▶ **INSTRUCTIONS TO FOLLOW**
Working down the material below, reproduce exactly every line from the one containing "AfrOpendirProps.v" to the last line, and only those.

MATERIAL PROVIDED Start Marker

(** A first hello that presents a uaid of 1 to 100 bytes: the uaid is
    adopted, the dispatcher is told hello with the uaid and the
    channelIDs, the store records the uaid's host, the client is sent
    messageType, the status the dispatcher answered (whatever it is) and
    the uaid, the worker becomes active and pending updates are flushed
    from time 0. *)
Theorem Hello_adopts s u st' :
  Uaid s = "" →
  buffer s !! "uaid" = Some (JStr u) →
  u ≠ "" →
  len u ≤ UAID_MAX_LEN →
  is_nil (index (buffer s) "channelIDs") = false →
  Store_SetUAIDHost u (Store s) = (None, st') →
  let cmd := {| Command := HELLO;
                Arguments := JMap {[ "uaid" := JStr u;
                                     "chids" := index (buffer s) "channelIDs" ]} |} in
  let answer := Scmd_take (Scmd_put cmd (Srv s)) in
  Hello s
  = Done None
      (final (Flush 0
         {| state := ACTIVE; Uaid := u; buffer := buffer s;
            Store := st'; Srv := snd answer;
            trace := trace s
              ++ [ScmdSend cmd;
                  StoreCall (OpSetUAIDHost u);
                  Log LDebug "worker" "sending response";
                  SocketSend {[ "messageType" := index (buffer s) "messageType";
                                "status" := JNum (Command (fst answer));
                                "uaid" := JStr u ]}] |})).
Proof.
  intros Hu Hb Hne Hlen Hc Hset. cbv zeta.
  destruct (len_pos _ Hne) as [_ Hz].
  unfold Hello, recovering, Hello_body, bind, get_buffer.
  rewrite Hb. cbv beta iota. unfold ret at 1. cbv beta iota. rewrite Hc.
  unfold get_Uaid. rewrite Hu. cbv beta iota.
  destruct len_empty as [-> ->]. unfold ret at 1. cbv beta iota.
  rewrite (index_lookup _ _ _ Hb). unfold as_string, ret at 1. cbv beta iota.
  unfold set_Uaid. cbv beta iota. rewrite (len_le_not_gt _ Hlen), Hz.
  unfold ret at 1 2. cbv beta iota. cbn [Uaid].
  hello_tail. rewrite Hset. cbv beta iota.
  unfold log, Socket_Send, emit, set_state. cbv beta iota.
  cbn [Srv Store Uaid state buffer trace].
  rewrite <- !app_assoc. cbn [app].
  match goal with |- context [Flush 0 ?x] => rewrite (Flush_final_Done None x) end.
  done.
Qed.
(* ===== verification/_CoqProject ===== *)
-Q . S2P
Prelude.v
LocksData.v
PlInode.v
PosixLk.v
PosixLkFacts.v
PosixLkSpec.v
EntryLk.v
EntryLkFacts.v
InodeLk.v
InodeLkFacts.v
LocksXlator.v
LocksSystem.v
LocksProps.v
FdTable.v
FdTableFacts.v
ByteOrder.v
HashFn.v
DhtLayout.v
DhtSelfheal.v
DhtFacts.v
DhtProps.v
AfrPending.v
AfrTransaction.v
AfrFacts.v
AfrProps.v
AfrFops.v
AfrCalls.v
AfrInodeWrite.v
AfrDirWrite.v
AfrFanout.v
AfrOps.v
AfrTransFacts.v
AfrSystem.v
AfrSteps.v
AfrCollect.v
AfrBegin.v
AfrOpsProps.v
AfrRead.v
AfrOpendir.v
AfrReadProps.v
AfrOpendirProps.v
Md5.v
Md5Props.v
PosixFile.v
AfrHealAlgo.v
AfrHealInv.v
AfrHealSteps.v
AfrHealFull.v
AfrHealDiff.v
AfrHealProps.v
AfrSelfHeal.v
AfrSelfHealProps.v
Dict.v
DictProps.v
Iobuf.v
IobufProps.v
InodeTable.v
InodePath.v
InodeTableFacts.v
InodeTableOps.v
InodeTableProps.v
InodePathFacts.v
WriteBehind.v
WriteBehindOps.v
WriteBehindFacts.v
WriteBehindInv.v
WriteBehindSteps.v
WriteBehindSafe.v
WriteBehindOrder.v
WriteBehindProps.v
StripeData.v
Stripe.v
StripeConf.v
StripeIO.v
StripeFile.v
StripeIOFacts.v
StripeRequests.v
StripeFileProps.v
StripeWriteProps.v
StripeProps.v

MATERIAL PROVIDED End Marker

▶ **SOLUTION FOR THIS TASK**
AfrOpendirProps.v
Md5.v
Md5Props.v
PosixFile.v
AfrHealAlgo.v
AfrHealInv.v
AfrHealSteps.v
AfrHealFull.v
AfrHealDiff.v
AfrHealProps.v
AfrSelfHeal.v
AfrSelfHealProps.v
Dict.v
DictProps.v
Iobuf.v
IobufProps.v
InodeTable.v
InodePath.v
InodeTableFacts.v
InodeTableOps.v
InodeTableProps.v
InodePathFacts.v
WriteBehind.v
WriteBehindOps.v
WriteBehindFacts.v
WriteBehindInv.v
WriteBehindSteps.v
WriteBehindSafe.v
WriteBehindOrder.v
WriteBehindProps.v
StripeData.v
Stripe.v
StripeConf.v
StripeIO.v
StripeFile.v
StripeIOFacts.v
StripeRequests.v
StripeFileProps.v
StripeWriteProps.v
StripeProps.v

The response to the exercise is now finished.